Get fulltexts or fulltext URLs of papers matching a search query using the EuropePMC API.
getpapers can fetch article metadata, fulltexts (PDF or XML), and supplementary materials. It's designed for use in content mining, but you may find it useful for quickly acquiring large numbers of papers for reading.

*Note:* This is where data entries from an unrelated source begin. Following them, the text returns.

(** How an object's wire form extends its unsigned bytes: blanking the
    signature gives an object of the same identity whose encoding is the
    unsigned bytes followed by a constant. *)
Class UnsignedLaws (A : Type) `{Codec A, !CodecLaws A, !UnsignedObject A} := {
  strip_signature : A → A;
  blank_signature : bytes;
  encode_strip : ∀ x, encode (strip_signature x) [] = unsigned_bytes x ++ blank_signature;
  strip_ok : ∀ limits x, codec_ok limits x → codec_ok limits (strip_signature x);
  tag_short : len DOMAIN_TAG < 2 ^ 64;
}.

Section Identity.
Context `{Digests} {A : Type} `{UnsignedLaws A}.

Lemma unsigned_bytes_inj limits (x y : A) :
  codec_ok limits x → codec_ok limits y →
  len (to_canonical_bytes (strip_signature x)) < 2 ^ 64 →
  unsigned_bytes x = unsigned_bytes y → strip_signature x = strip_signature y.
Proof.
  intros Hx Hy Hl E. eapply (to_canonical_inj limits); [by apply strip_ok..|done|].
  unfold to_canonical_bytes, into_bytes. by rewrite !encode_strip, E.
Qed.

(** Equal identities mean equal unsigned contents, or the two hashed messages
    are a digest collision. *)
Lemma object_id_binding limits (x y : A) :
  codec_ok limits x → codec_ok limits y →
  len (to_canonical_bytes (strip_signature x)) < 2 ^ 64 →
  object_id x = object_id y →
  strip_signature x = strip_signature y ∨ collides 32 (id_preimage x) (id_preimage y).
Proof.
  intros Hx Hy Hl E. apply domain_hash_binding in E as [[_ E]|?]; [|by right|apply tag_short..].
  left. by eapply unsigned_bytes_inj.
Qed.
End Identity.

$ npm install --global getpapers
Use getpapers --help
to see the command-line help:
Usage: getpapers [options]
Options:
-h, --help output usage information
-V, --version output the version number
-q, --query <query> Search query (required)
-o, --outdir <path> Output directory (required - will be created if not found)
-x, --xml Download fulltext XMLs if available
-p, --pdf Download fulltext PDFs if available
-s, --supp Download supplementary files if available
-l, --loglevel <level> amount of information to log (silent, verbose, info*, data, warn, error, or debug)
Queries are processed by EuropePMC. In their simplest form, they can be free text, like this:
--query 'brain tumour rnaseq'
But they can also be much more detailed, using the EuropePMC webservice's query language (see Appendix 1 of the EuropePMC reference PDF).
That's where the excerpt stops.